Furniture tip-overs on kids increases

A study finds childhood injuries from falling furniture and appliances are up more than 40 percent from levels seen in the early 1990s.

Researchers at Nationwide Children’s Hospital in Columbus, Ohio, base their conclusions on government data collected from emergency rooms across the country between 1990 and 2007. Senior author Dr. Gary Smith says the study shows increased safety efforts are needed.
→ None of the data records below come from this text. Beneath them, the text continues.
(* ===== verification/Pool.v ===== *)
(** * The queues of the scheduler as sorted lists

[qrepr s P]: each of the five queues of the state [s] represents the list of
threads and priorities that [P] gives, and no thread is in two of them.  The
lemmas lift the specifications of Pqueue.v to operations on a queue of the state:
what they change is the abstract queue, the links of queued threads and nothing
else ([qdelta]). *)
From stdpp Require Import functions.
From S2P Require Import State.

Section pool.
Context {Kern : Kernel}.
Implicit Types (s : St) (P : qid → list (N * Z)).

(** Everything but threads and queues. *)
Definition rest (s : St) : St :=
  set_threads (λ _, ∅) (set_pth_NQ (λ _, Pqueue 0 0) (set_pth_RQ (λ _, Pqueue 0 0)
    (set_pth_WQ (λ _, Pqueue 0 0) (set_pth_SQ (λ _, Pqueue 0 0) (set_pth_DQ (λ _, Pqueue 0 0) s))))).

(** Only links and queues differ. *)
Definition qdelta (s s' : St) : Prop :=
  rest s' = rest s ∧ ∀ x, q_body <$> threads s' !! x = q_body <$> threads s !! x.

Definition unqueued P (x : N) : Prop := ∀ q, x ∉ (P q).*1.

Definition qrepr s P : Prop :=
  (∀ q, pq_repr (QState (threads s) (Some (queue q s))) (P q)) ∧
  (∀ q q' x, x ∈ (P q).*1 → x ∈ (P q').*1 → q = q').

#[export] Instance qdelta_refl : Reflexive qdelta.
Proof. by split. Qed.
#[export] Instance qdelta_trans : Transitive qdelta.
Proof. intros s1 s2 s3 [E1 H1] [E2 H2]. split; [congruence|]. intros x. by rewrite H2, H1. Qed.

Lemma qrepr_ext s P P' : (∀ q, P' q = P q) → qrepr s P → qrepr s P'.
Proof. intros He [H1 H2]. split; intros q; [rewrite He; apply H1|]. intros q' x. rewrite !He. apply H2. Qed.

Lemma rest_set_queue q f g s : rest (set_queue q f (set_threads g s)) = rest s.
Proof. by destruct q. Qed.

Lemma threads_set_queue q f s : threads (set_queue q f s) = threads s.
Proof. by destruct q. Qed.

Lemma queue_set_queue q q' f s : queue q' (set_queue q f s) = if decide (q = q') then f (queue q' s) else queue q' s.
Proof. by destruct q, q'. Qed.

Lemma queue_set_threads q f s : queue q (set_threads f s) = queue q s.
Proof. by destruct q. Qed.

(** A queue whose threads are untouched is represented as before. *)
Lemma pq_repr_heap (h h' : gmap N (qnode tcb)) q l :
  pq_repr (QState h (Some q)) l → (∀ x, x ∈ l.*1 → h' !! x = h !! x) → pq_repr (QState h' (Some q)) l.
Proof.
  intros (q' & Hq & Hh & Hn & Hc & Hv) He. exists q'. split_and!; [done..| |].
  - eapply cyc_ext; [done|..]; intros z Hz; simpl; unfold nxf, pvf, load; by rewrite He.
  - eapply pq_vals_ext; [done|]. intros x Hx. simpl. unfold prf, load. by rewrite He.
Qed.

(** Any operation on one queue that stays within it and unqueued threads. *)
Lemma onq_spec {A} q (m : M (qstate tcb) A) s P l' D (φ : A → Prop) :
  qrepr s P →
  (∀ x, x ∈ l'.*1 ∨ x ∈ D → x ∈ (P q).*1 ∨ unqueued P x) →
  wp m (λ a qs, φ a ∧ pq_repr qs l' ∧ pq_frame D (threads s) (tcbs qs)) (QState (threads s) (Some (queue q s))) →
  wp (onq q m) (λ a s', φ a ∧ qrepr s' (<[q := l']> P) ∧ qdelta s s') s.
Proof.
  intros [Hq Hdisj] HD Hm. apply wp_onq. eapply wp_mono; [exact Hm|].
  intros a [h' o] (Ha & Hr & Hf & Hb). simpl in *. destruct Hr as (q0 & Ho & Hr). simpl in Ho. subst o. simpl.
  split_and!; [done| |split; [apply rest_set_queue|by rewrite threads_set_queue]].
  assert (∀ q' x, q' ≠ q → x ∈ (P q').*1 → x ∉ l'.*1 ∧ x ∉ D) as Hother.
  { intros q' x Hne Hx. split; intros Hx'; (destruct (HD x) as [Hx2|Hx2]; [by auto|..]);
      [by apply Hne, (Hdisj _ _ x)|by apply (Hx2 q')|by apply Hne, (Hdisj _ _ x)|by apply (Hx2 q')]. }
  split.
  - intros q'. rewrite threads_set_queue, queue_set_queue, queue_set_threads. simpl.
    destruct (decide (q = q')) as [<-|Hne].
    + rewrite fn_lookup_insert. by exists q0.
    + rewrite fn_lookup_insert_ne by done. eapply pq_repr_heap; [apply Hq|].
      intros x Hx. apply Hf. by apply (Hother q').
  - intros q1 q2 x. destruct (decide (q = q1)) as [<-|Hne1], (decide (q = q2)) as [<-|Hne2];
      rewrite ?fn_lookup_insert, ?fn_lookup_insert_ne by done; try done.
    + intros Hx Hx2. by destruct (Hother q2 x) as [? _].
    + intros Hx Hx2. by destruct (Hother q1 x) as [? _].
    + apply Hdisj.
Qed.

Lemma onq_insert_spec q p t s P :
  qrepr s P → pq_ok (P q) → prio_ok p → unqueued P t → is_Some (load (threads s) t) →
  wp (onq q (pth_pqueue_insert p t)) (λ _ s', qrepr s' (<[q := pq_ins p t (P q)]> P) ∧ qdelta s s') s.
Proof.
  intros Hs Hok Hp Ht Hl. eapply wp_mono; [apply (onq_spec _ _ _ P (pq_ins p t (P q)) (t :: (P q).*1) (λ _, True)); [done|..]|].
  - intros x [Hx|[->|Hx]%elem_of_cons]; [|by right|by left].
    rewrite (pq_ins_elems p t (P q)) in Hx. csimpl in Hx. apply elem_of_cons in Hx as [->|Hx]; [by right|by left].
  - eapply wp_mono; [apply pth_pqueue_insert_spec; [apply Hs|done..|apply Ht|done]|]. intros ? ? [? ?]. done.
  - by intros ? ? (_ & ? & ?).
Qed.

Lemma onq_delete_spec q t s P :
  qrepr s P → pq_ok (P q) → t ∈ (P q).*1 →
  wp (onq q (pth_pqueue_delete t)) (λ _ s', qrepr s' (<[q := pq_del t (P q)]> P) ∧ qdelta s s') s.
Proof.
  intros Hs Hok Ht. eapply wp_mono; [apply (onq_spec _ _ _ P (pq_del t (P q)) (P q).*1 (λ _, True)); [done|..]|].
  - intros x [Hx|Hx]; left; [|done]. apply list_elem_of_fmap in Hx as (y & -> & [_ Hy]%list_elem_of_filter).
    by apply list_elem_of_fmap_2.
  - eapply wp_mono; [apply pth_pqueue_delete_spec; [apply Hs|done..]|]. intros ? ? [? ?]. done.
  - by intros ? ? (_ & ? & ?).
Qed.

Lemma onq_delmax_spec q s P :
  qrepr s P → pq_ok (P q) →
  wp (onq q pth_pqueue_delmax)
    (λ v s', v = head_or NULL (P q).*1 ∧ qrepr s' (<[q := tail (P q)]> P) ∧ qdelta s s') s.
Proof.
  intros Hs Hok. apply (onq_spec _ _ _ P (tail (P q)) (P q).*1); [done|..].
  - intros x [Hx|Hx]; left; [|done]. by destruct (P q) as [|? l]; [|csimpl; right].
  - eapply wp_mono; [apply pth_pqueue_delmax_spec; [apply Hs|done..]|]. by intros ? ? (? & ? & ?).
Qed.

Lemma onq_increase_spec q s P :
  qrepr s P → pq_ok (P q) →
  wp (onq q pth_pqueue_increase) (λ _ s', qrepr s' (<[q := pq_incr (P q)]> P) ∧ qdelta s s') s.
Proof.
  intros Hs Hok. eapply wp_mono; [apply (onq_spec _ _ _ P (pq_incr (P q)) (P q).*1 (λ _, True)); [done|..]|].
  - intros x [Hx|Hx]; left; [|done]. unfold pq_incr in Hx. rewrite <- list_fmap_compose in Hx. exact Hx.
  - eapply wp_mono; [apply pth_pqueue_increase_spec; [apply Hs|done..]|]. intros ? ? [? ?]. done.
  - by intros ? ? (_ & ? & ?).
Qed.

Lemma onq_favorite_spec q t s P :
  qrepr s P → pq_ok (P q) → t ∈ (P q).*1 → prio_ok (pq_fav_prio (pq_del t (P q))) →
  wp (onq q (pth_pqueue_favorite t)) (λ b s', b = true ∧ qrepr s' (<[q := pq_fav t (P q)]> P) ∧ qdelta s s') s.
Proof.
  intros Hs Hok Ht Hp. apply (onq_spec _ _ _ P (pq_fav t (P q)) (P q).*1); [done|..].
  - intros x [Hx|Hx]; left; [|done]. unfold pq_fav in Hx.
    destruct (P q) as [|a [|b l]] eqn:Hl; [done..|]. csimpl in Hx. apply elem_of_cons in Hx as [->|Hx]; [done|].
    apply list_elem_of_fmap in Hx as (y & -> & [_ Hy]%list_elem_of_filter). by apply (list_elem_of_fmap_2 fst).
  - eapply wp_mono; [apply pth_pqueue_favorite_spec; [apply Hs|done..]|]. by intros ? ? (? & ? & ?).
Qed.

(** Operations that only look at a queue. *)
Lemma onq_read {A} q (m : M (qstate tcb) A) s P (φ : A → Prop) :
  qrepr s P →
  wp m (λ a qs, φ a ∧ qs = QState (threads s) (Some (queue q s))) (QState (threads s) (Some (queue q s))) →
  wp (onq q m) (λ a s', φ a ∧ s' = s) s.
Proof.
  intros Hs Hm. apply wp_onq. eapply wp_mono; [exact Hm|]. intros a ? [Ha ->]. split; [done|]. simpl.
  destruct s, q; done.
Qed.

Lemma onq_contains_spec q t s P :
  qrepr s P → wp (onq q (pth_pqueue_contains t)) (λ b s', b = bool_decide (t ∈ (P q).*1) ∧ s' = s) s.
Proof. intros Hs. eapply onq_read; [done|]. apply pth_pqueue_contains_spec, Hs. Qed.

Lemma onq_tail_spec q s P :
  qrepr s P → wp (onq q pth_pqueue_tail) (λ v s', v = last_or NULL (P q).*1 ∧ s' = s) s.
Proof. intros Hs. eapply onq_read; [done|]. apply pth_pqueue_tail_spec, Hs. Qed.

Lemma onq_favorite_prio_spec q s P :
  qrepr s P → prio_ok (pq_fav_prio (P q)) →
  wp (onq q pth_pqueue_favorite_prio) (λ v s', v = pq_fav_prio (P q) ∧ s' = s) s.
Proof. intros Hs Hp. eapply onq_read; [done|]. by apply favorite_prio_spec; [apply Hs|]. Qed.

Lemma onq_elements_spec q s P :
  qrepr s P → wp (onq q pth_pqueue_elements) (λ v s', v = Z.of_nat (length (P q)) ∧ s' = s) s.
Proof.
  intros Hs. eapply onq_read; [done|]. destruct (proj1 Hs q) as (q0 & Hq & _ & Hn & _). simpl in Hq. simplify_eq.
  unfold pth_pqueue_elements. repeat q_step. done.
Qed.

Lemma onq_head_spec q s P :
  qrepr s P → wp (onq q pth_pqueue_head) (λ v s', v = head_or NULL (P q).*1 ∧ s' = s) s.
Proof.
  intros Hs. eapply onq_read; [done|]. destruct (proj1 Hs q) as (q0 & Hq & Hh & _). simpl in Hq. simplify_eq.
  unfold pth_pqueue_head. repeat q_step. done.
Qed.

Lemma onq_walk_spec q s P l1 t p l2 :
  qrepr s P → P q = l1 ++ (t, p) :: l2 →
  wp (onq q (pth_pqueue_walk t PTH_WALK_NEXT)) (λ v s', v = head_or NULL l2.*1 ∧ s' = s) s.
Proof.
  intros Hs Hq. eapply onq_read; [done|]. apply (walk_next_spec _ l1 t p l2). rewrite <- Hq. apply Hs.
Qed.

(** ** Threads *)
Lemma qdelta_load s s' t n :
  qdelta s s' → load (threads s) t = Some n → ∃ n', load (threads s') t = Some n' ∧ q_body n' = q_body n.
Proof.
  intros [_ Hb] [Ht Hn]%load_Some. specialize (Hb t). rewrite Hn in Hb. simpl in Hb.
  destruct (threads s' !! t) as [n'|] eqn:Hn'; simplify_eq/=. exists n'. split; [|done]. by apply load_Some.
Qed.

Lemma qdelta_fmap {A} (f : tcb → A) s s' :
  qdelta s s' → (f ∘ q_body <$> threads s') = (f ∘ q_body <$> threads s).
Proof.
  intros [_ Hb]. apply map_eq. intros x. rewrite !lookup_fmap. specialize (Hb x).
  destruct (threads s' !! x), (threads s !! x); simplify_eq/=; congruence.
Qed.

(** A thread's members other than its links can change without a queue noticing. *)
Lemma qrepr_alter s P t g : qrepr s P → qrepr (set_threads (alter (on_body g) t) s) P.
Proof.
  intros [Hq Hd]. split; [|done]. intros q. rewrite queue_set_threads. simpl.
  destruct (Hq q) as (q0 & Hq0 & Hh & Hn & Hc & Hv). exists q0. split_and!; [done..| |].
  - eapply cyc_ext; [exact Hc|..]; intros z Hz; simpl; [apply nxf_alter_other|apply pvf_alter_other]; done.
  - eapply pq_vals_ext; [exact Hv|]. intros x Hx. simpl. unfold prf. rewrite load_alter. case_decide; [|done].
    subst. by destruct (load (threads s) x).
Qed.

(** Other parts of the state. *)
Lemma qrepr_same s s' P :
  threads s' = threads s → (∀ q, queue q s' = queue q s) → qrepr s P → qrepr s' P.
Proof. intros Ht Hq [H1 H2]. split; [|done]. intros q. rewrite Ht, Hq. apply H1. Qed.

Lemma qrepr_load s P q t : qrepr s P → t ∈ (P q).*1 → is_Some (load (threads s) t).
Proof. intros [Hq _] Ht. by eapply (pq_repr_load (QState (threads s) (Some (queue q s)))). Qed.

Lemma qrepr_NoDup s P q : qrepr s P → NoDup (P q).*1.
Proof. intros [Hq _]. by eapply pq_repr_NoDup. Qed.

Lemma qrepr_length s P q : qrepr s P → (length (P q) ≤ size (threads s))%nat.
Proof.
  intros [Hq _]. destruct (Hq q) as (q0 & _ & _ & _ & Hc & _). apply cyc_size in Hc. by rewrite length_fmap in Hc.
Qed.

End pool.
The Nationwide Children’s Center for Injury Research and Policy says nearly 15,000 children younger than 18 visit emergency rooms for tip-over injuries each year. The researchers say the majority of the cases involve children younger than 7 hurt by televisions that topple.

Ridge ponders bid for Specter’s seat

Former Pennsylvania Gov. Tom Ridge is seriously considering a 2010 bid for the Senate seat held by Republican-turned-Democrat Arlen Specter and will make his decision in the next two weeks, according to several sources familiar with his thinking.

If he ran, Ridge would likely face opposition in the Republican primary from former Rep. Pat Toomey, a conservative who came within two points of knocking off Specter in the 2004 GOP primary. Toomey has made it clear that he is in the race regardless of whether Ridge, who is considered to be a moderate, runs.

Mosquito with cold? Gateses hope so

Can tomatoes be taught to make antiviral drugs for people who eat them? Would zapping your skin with a laser make your vaccination work better? Could malaria-carrying mosquitoes be given a teensy head cold that would prevent them from sniffing out a human snack bar?

These are among 81 projects awarded $100,000 grants Monday by the Bill & Melinda Gates Foundation in a bid to support innovative, unconventional global health research.

Craigslist suspect faces R.I. gun charge

A medical student jailed in Boston on suspicion of killing a masseuse he met on Craigslist was charged Monday in an arrest warrant with pulling a gun on a stripper in a Rhode Island hotel.

The warrant accuses Philip Markoff of assault and weapons violations. Authorities had previously said Markoff was the suspect in the April 16 robbery attempt at a Holiday Inn Express in Warwick.